Preeclampsia at delivery is associated with lower serum vitamin D and higher antiangiogenic factors: a case control study.
Background: Preeclampsia is characterized by decreased trophoblastic angiogenesis leading to abnormal invasion of spiral arteries, shallow implantation and resulting in compromised placentation with poor uteroplacental perfusion. Vitamin D plays an important role in pregnancy influencing implantation, angiogenesis and placental development. The objective of this study was to determine whether there is an association between serum vitamin D levels, and anti-angiogenic factors at the time of delivery and the occurrence of preeclampsia.
Methods: This nested case control study analyzed frozen serum samples at the time of delivery and related clinical data from women with singleton liveborn pregnancies who had participated in studies of the NICHD Stillbirth Collaborative Research Network. Women with a recorded finding of preeclampsia and who had received magnesium sulfate treatment prior to delivery were considered index cases (N = 56). Women without a finding of preeclampsia were controls (N = 341).
Results: Women with preeclampsia had 14.5% lower serum vitamin D levels than women in the control group (16.5 ng/ml vs. 19 ng/ml, p = 0.014) with 64.5% higher sFlt-1 levels (11,600 pg/ml vs. 7050 pg/ml, p < 0.001) and greater than 2 times higher endoglin levels (18.6 ng/ml vs. 8.7 ng/ml, < 0.001). After controlling for gestational age at delivery and maternal BMI, vitamin D levels were 0.88 times lower (P = 0.051), while endoglin levels were 2.5 times higher and sFlt-1 levels were 2.1 times higher than in control pregnancies (P < 0.001).

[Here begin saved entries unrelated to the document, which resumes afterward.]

(** C4 (as stated) fails: on a processed frame with a weak template
    match the zone is entirely changed, so the scorer would return 1 for
    the retained offset, the smoothed score 0.2 would exceed the high
    threshold 0.15 and the controller would trigger; the frame leaves the
    smoothed score at 0 and the controller in IDLE. *)
Lemma lost_frame_is_not_scored :
  let st := armed (trackerAt 0 0 false) in
  let f := frameWith 1 (flat 480 640 200) weakMatch in
  let st' := fst (processFrame noBlur 10 10 st f) in
  let rawScore :=
    calculateChangeScore noBlur (gray f) (startRefMat (engine st)) zone
                         (trackingOffset (tracker (engine st'))) in
  let smoothScore :=
    CV_CONFIG.EMA_ALPHA * rawScore
    + (1 - CV_CONFIG.EMA_ALPHA) * prevSmooth (signalState (engine st)) in
  processed st f = true /\
  isTrackingLost (tracker (engine st')) = true /\
  trackingOffset (tracker (engine st')) = trackingOffset (tracker (engine st)) /\
  rawScore == 1 /\
  logicState (fst (processLogic 10 10 (aiState (engine st)) (clock f)
                                (controller (engine st)) smoothScore (videoTime f)))
    = TRIGGERED /\
  ~ smooth (signalState (engine st')) == smoothScore /\
  logicState (controller (engine st')) = IDLE.
Proof.
  cbv zeta. repeat split. vm_compute. discriminate.
Qed.

(** With a good match on the same frame the score is taken and fed. *)
Example tracked_frame_is_scored :
  let st' := fst (processFrame noBlur 10 10 (armed (trackerAt 0 0 false))
                               (frameWith 1 (flat 480 640 200) goodMatch)) in
  smooth (signalState (engine st')) == 0.2 /\
  logicState (controller (engine st')) = TRIGGERED.
Proof. split; reflexivity. Qed.

(** ** Dragging a zone *)

Lemma handleMouseDown_engine (st : Analyzer) (pt : Point) :
  engine (handleMouseDown st pt) = engine st.
Proof.
  unfold handleMouseDown.
  destruct (setupSubMode (ui st)); try reflexivity.
  destruct (mode (ui st)); try reflexivity.
  destruct (find _ _); reflexivity.
Qed.

Lemma handleMouseMove_engine (st : Analyzer) (pt : Point) :
  engine (handleMouseMove st pt) = engine st.
Proof.
  unfold handleMouseMove.
  destruct (truthy (draggingStepId (ui st))).
  - destruct (draggingStepId (ui st)); reflexivity.
  - destruct (dragStart (ui st)); reflexivity.
Qed.

(** C8, on the code: pressing the mouse on a zone whose reference was
    captured clears the thumbnail [refImages.start] and starts the drag,
    but the reference matrix [startRefMat] is the one captured before, and
    the scorer still compares against it: on a frame that lights half of
    the zone the score is 0.5, not 0. *)
Theorem drag_keeps_reference_model :
  ref_start (refImages (ui referenceCaptured)) = Some "thumb"%string /\
  draggingStepId (ui dragStarted) = Some "start"%string /\
  ref_start (refImages (ui dragStarted)) = None /\
  startRefMat (engine dragStarted) = startRefMat (engine referenceCaptured) /\
  startRefMat (engine dragStarted) <> None /\
  calculateChangeScore noBlur halfLit (startRefMat (engine dragStarted))
                       (rect zoneStep) origin == 0.5 /\
  ~ calculateChangeScore noBlur halfLit (startRefMat (engine dragStarted))
                         (rect zoneStep) origin == 0 /\
  raw (signalState (engine (fst (processFrame noBlur 6 10 dragStarted
                                              (frameWith 1 halfLit None))))) == 0.5.
Proof.
  repeat split; try discriminate.
Qed.

(** The sibling paths do drop the matrix: a change of the video source
    clears [startRefMat], and redrawing the anchor clears [anchorMat]. *)
Example reset_clears_reference :
  startRefMat (engine (fst (resetOnVideoSrc (Some "b.mp4"%string) referenceCaptured)))
    = None.
Proof. reflexivity. Qed.

Example anchor_redraw_clears_template (st : Analyzer) (p : Point) (r : Rect) :
  draggingStepId (ui st) = None ->
  dragStart (ui st) = Some p ->
  drawingRect (ui st) = Some r ->
  10 < width r ->
  setupSubMode (ui st) = anchor ->
  anchorMat (engine (handleMouseUp st)) = None.
Proof.
  intros Hd Hs Hr Hw Hm. unfold handleMouseUp.
  rewrite Hd, Hs, Hr, Hm. cbn [truthy].
  destruct (Qltb_spec 10 (width r)); [reflexivity | exfalso; lra].
Qed.

(** ** The animation loop *)

Lemma processFrame_emitted blurPx sens takt st f cy :
  In cy (cyclesOf (snd (processFrame blurPx sens takt st f))) ->
  exists s,
    In cy (cyclesOf (snd (processLogic sens takt (aiState (engine st)) (clock f)
                                       (controller (engine st)) s (videoTime f)))).
Proof.
  unfold processFrame, processFrameBody.
  destruct (processed st f); [|contradiction].
  destruct (startRefMat (engine st)); [|contradiction].
  destruct (nth_error (triggerSteps (ui st)) 0); [|contradiction].
  match goal with
  | |- context [negb (isTrackingLost ?t)] => destruct (isTrackingLost t)
  end; cbn [negb]; [contradiction|].
  match goal with
  | |- context [processLogic ?a ?b ?c ?d ?e ?g ?h] =>
      intros Hin; exists g; destruct (processLogic a b c d e g h)
  end.
  exact Hin.
Qed.

Lemma runFrames_emitted blurPx sens takt fs : forall st cy,
  In cy (cyclesOf (snd (runFrames blurPx sens takt st fs))) ->
  exists st1 f, In f fs /\
    In cy (cyclesOf (snd (processFrame blurPx sens takt st1 f))).
Proof.
  induction fs as [|f rest IH]; intros st cy Hin.
  - contradiction.
  - cbn [runFrames] in Hin.
    destruct (processFrame blurPx sens takt st f) as [st1 evs1] eqn:Hstep.
    destruct (runFrames blurPx sens takt st1 rest) as [st2 evs2] eqn:Hrun.
    cbn [snd] in Hin. rewrite cyclesOf_app in Hin.
    apply in_app_or in Hin as [Hin | Hin].
    + exists st, f. split; [now left | now rewrite Hstep].
    + destruct (IH st1 cy) as (st3 & g & Hg & Hcy); [now rewrite Hrun|].
      exists st3, g. split; [now right | exact Hcy].
Qed.

(** Whatever the frames of a session, the cycles the analyzer reports are
    longer than the minimum cycle time, ok or over, and labelled Operation
    or Transport. *)
Corollary runFrames_cycles blurPx sens takt st fs cy :
  In cy (cyclesOf (snd (runFrames blurPx sens takt st fs))) ->
  CV_CONFIG.MIN_CYCLE_TIME < duration cy /\
  (status cy = ok \/ status cy = over) /\
  (aiLabel cy = Some Operation \/ aiLabel cy = Some Transport).
Proof.
  intros Hin.
  apply runFrames_emitted in Hin as (st1 & f & _ & Hin).
  apply processFrame_emitted in Hin as (s & Hin).
  apply processLogic_emits in Hin as (_ & _ & Hd & -> & _).
  cbn [duration status aiLabel]. split; [exact Hd|]. split.
  - destruct (_ >? takt); auto.
  - destruct (currentAction (aiState (engine st1))); cbn; auto.
Qed.

(** * Further properties of the code *)

(** ** Runs of the logic controller *)

Lemma runLogic_app sens takt a : forall b c,
  runLogic sens takt c (a ++ b) =
    let p := runLogic sens takt c a in
    let q := runLogic sens takt (fst p) b in
    (fst q, snd p ++ snd q).
Proof.
  induction a as [|i a IH]; intros b c.
  - cbn. now destruct (runLogic sens takt c b).
  - rewrite <- app_comm_cons, !runLogic_cons. cbv zeta. rewrite IH. cbv zeta.
    cbn [fst snd]. now rewrite app_assoc.
Qed.

(** X1: a controller in IDLE that is fed scores none of which exceeds the
    high threshold never leaves IDLE: state, start time and timer are
    untouched and no event is fired. *)
Theorem idle_run_stays_idle sens takt c ins :
  logicState c = IDLE ->
  (forall i, In i ins -> in_score i <= highThreshold sens) ->
  runLogic sens takt c ins = (c, []).
Proof.
  intros Hst. induction ins as [|i rest IH]; intros Hall; [reflexivity|].
  rewrite runLogic_cons, processLogic_idle by exact Hst.
  destruct (Qltb_spec (highThreshold sens) (in_score i)) as [Hgt | _].
  - exfalso. specialize (Hall i (or_introl eq_refl)). lra.
  - cbv zeta. cbn [fst snd]. rewrite IH; [reflexivity|].
    intros j Hj. apply Hall. now right.
Qed.

Lemma idle_run_stays_idle_witness :
  runLogic 6 10 (controllerIn IDLE 0 0) [feed 0.1 1; feed 0.23 2; feed 0 9]
    = (controllerIn IDLE 0 0, []).
Proof.
  apply idle_run_stays_idle; [reflexivity|].
  intros i Hi.
  repeat (destruct Hi as [<- | Hi]; [vm_compute; discriminate|]).
  contradiction.
Defined.

Lemma runLogic_triggered sens takt ins : forall c,
  logicState c = TRIGGERED ->
  (forall i, In i ins -> lowThreshold sens <= in_score i) ->
  logicState (fst (runLogic sens takt c ins)) = TRIGGERED /\
  cycleStartTime (fst (runLogic sens takt c ins)) = cycleStartTime c /\
  cooldownTimer (fst (runLogic sens takt c ins)) = cooldownTimer c /\
  snd (runLogic sens takt c ins) = [].
Proof.
  induction ins as [|i rest IH]; intros c Hst Hall.
  - cbn. auto.
  - rewrite runLogic_cons. cbv zeta.
    assert (Hstep : processLogic sens takt (in_ai i) (in_clock i) c (in_score i) (in_time i)
                    = ({| logicState := TRIGGERED; cycleStartTime := cycleStartTime c;
                          cooldownTimer := cooldownTimer c;
                          visualState := Working (in_time i - cycleStartTime c) |}, [])).
    { unfold processLogic. rewrite Hst.
      destruct (Qltb_spec (in_score i) (lowThreshold sens)) as [Hlt | _]; [|reflexivity].
      exfalso. specialize (Hall i (or_introl eq_refl)). lra. }
    rewrite Hstep. cbn [fst snd app].
    match goal with
    | |- context [runLogic sens takt ?c1 rest] =>
        apply (IH c1); [reflexivity | intros j Hj; apply Hall; now right]
    end.
Qed.

(** X2: once TRIGGERED, scores that stay at or above the low threshold
    keep the controller TRIGGERED with the start time it recorded, and
    nothing is emitted, however long this lasts and whatever the
    timestamps are. *)
Theorem triggered_run_holds sens takt c ins :
  logicState c = TRIGGERED ->
  (forall i, In i ins -> lowThreshold sens <= in_score i) ->
  logicState (fst (runLogic sens takt c ins)) = TRIGGERED /\
  cycleStartTime (fst (runLogic sens takt c ins)) = cycleStartTime c /\
  cooldownTimer (fst (runLogic sens takt c ins)) = cooldownTimer c /\
  snd (runLogic sens takt c ins) = [].
Proof. apply runLogic_triggered. Qed.

Lemma triggered_run_holds_witness :
  let r := runLogic 6 10 (controllerIn TRIGGERED 1 0)
             [feed 0.5 2; feed 0.138 30; feed 0.2 31] in
  logicState (fst r) = TRIGGERED /\ cycleStartTime (fst r) = 1 /\
  cooldownTimer (fst r) = 0 /\ snd r = [].
Proof.
  cbv zeta. apply triggered_run_holds; [reflexivity|].
  intros i Hi.
  repeat (destruct Hi as [<- | Hi]; [vm_compute; discriminate|]).
  contradiction.
Defined.

(** X3: during the cooldown nothing happens: as long as no timestamp
    passes the cooldown timer the controller is unchanged and silent,
    whatever the scores are. *)
Theorem cooldown_run_is_dead sens takt c ins :
  logicState c = COOLDOWN ->
  (forall i, In i ins -> in_time i <= cooldownTimer c) ->
  runLogic sens takt c ins = (c, []).
Proof.
  intros Hst. induction ins as [|i rest IH]; intros Hall; [reflexivity|].
  rewrite runLogic_cons, processLogic_cooldown by exact Hst.
  destruct (Qltb_spec (cooldownTimer c) (in_time i)) as [Hgt | _].
  - exfalso. specialize (Hall i (or_introl eq_refl)). lra.
  - cbv zeta. cbn [fst snd]. rewrite IH; [reflexivity|].
    intros j Hj. apply Hall. now right.
Qed.

Lemma cooldown_run_is_dead_witness :
  runLogic 6 10 (controllerIn COOLDOWN 1 4.5) [feed 1 3.1; feed 0 4; feed 1 4.5]
    = (controllerIn COOLDOWN 1 4.5, []).
Proof.
  apply cooldown_run_is_dead; [reflexivity|].
  intros i Hi.
  repeat (destruct Hi as [<- | Hi]; [vm_compute; discriminate|]).
  contradiction.
Defined.

(** X4: a clean pulse gives exactly one cycle.  From IDLE, a frame above
    the high threshold at time t0, then any frames at or above the low
    threshold, then a frame below the low threshold at a time t1 more
    than MIN_CYCLE_TIME after t0: the run emits the single cycle from t0
    to t1 and ends in COOLDOWN until t1 + 1.5. *)
Theorem pulse_gives_one_cycle sens takt c rise hold fall :
  logicState c = IDLE ->
  highThreshold sens < in_score rise ->
  (forall i, In i hold -> lowThreshold sens <= in_score i) ->
  in_score fall < lowThreshold sens ->
  CV_CONFIG.MIN_CYCLE_TIME < in_time fall - in_time rise ->
  let r := runLogic sens takt c (rise :: hold ++ [fall]) in
  cyclesOf (snd r) =
    [{| id := in_clock fall; startTime := in_time rise; endTime := in_time fall;
        duration := in_time fall - in_time rise;
        status := if (in_time fall - in_time rise) >? takt then over else ok;
        aiLabel := Some (cycleLabel (currentAction (in_ai fall))) |}] /\
  logicState (fst r) = COOLDOWN /\
  cooldownTimer (fst r) = in_time fall + 1.5.
Proof.
  intros Hst Hrise Hhold Hfall Hlong. cbv zeta.
  rewrite runLogic_cons, processLogic_idle by exact Hst.
  destruct (Qltb_spec (highThreshold sens) (in_score rise)) as [_ | Hle];
    [|exfalso; lra].
  cbv zeta. cbn [fst snd]. rewrite runLogic_app. cbv zeta.
  match goal with
  | |- context [runLogic sens takt ?c1 hold] =>
      destruct (runLogic_triggered sens takt hold c1 eq_refl Hhold)
        as (Hs & Hstart & Htimer & Hev);
      destruct (runLogic sens takt c1 hold) as [c2 evs2]
  end.
  cbn [fst snd cycleStartTime cooldownTimer] in *. subst evs2.
  cbn [runLogic]. unfold processLogic. rewrite Hs, Hstart.
  destruct (Qltb_spec (in_score fall) (lowThreshold sens)) as [_ | Hge];
    [|exfalso; lra].
  destruct (Qltb_spec CV_CONFIG.MIN_CYCLE_TIME (in_time fall - in_time rise)) as [_ | Hge];
    [|exfalso; lra].
  cbn. auto.
Qed.

Lemma pulse_gives_one_cycle_witness :
  let r := runLogic 6 10 (controllerIn IDLE 0 0)
             (feed 0.5 1 :: [feed 0.4 2; feed 0.2 2.5] ++ [feed 0.1 3]) in
  cyclesOf (snd r) =
    [{| id := 0; startTime := 1; endTime := 3; duration := 3 - 1;
        status := if (3 - 1) >? 10 then over else ok;
        aiLabel := Some (cycleLabel AIAction.IDLE) |}] /\
  logicState (fst r) = COOLDOWN /\ cooldownTimer (fst r) = 3 + 1.5.
Proof.
  cbv zeta.
  apply (pulse_gives_one_cycle 6 10 (controllerIn IDLE 0 0) (feed 0.5 1)
           [feed 0.4 2; feed 0.2 2.5] (feed 0.1 3));
    try reflexivity.
  intros i Hi.
  repeat (destruct Hi as [<- | Hi]; [vm_compute; discriminate|]).
  contradiction.
Defined.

Conclusions: Women with preeclampsia at time of delivery have higher maternal antiangiogenetic factors and may have lower maternal serum vitamin D levels. These findings may lead to a better understanding of the underlying etiology of preeclampsia as well as possible modifiable treatment options which could include assuring adequate levels of maternal serum vitamin D prior to pregnancy.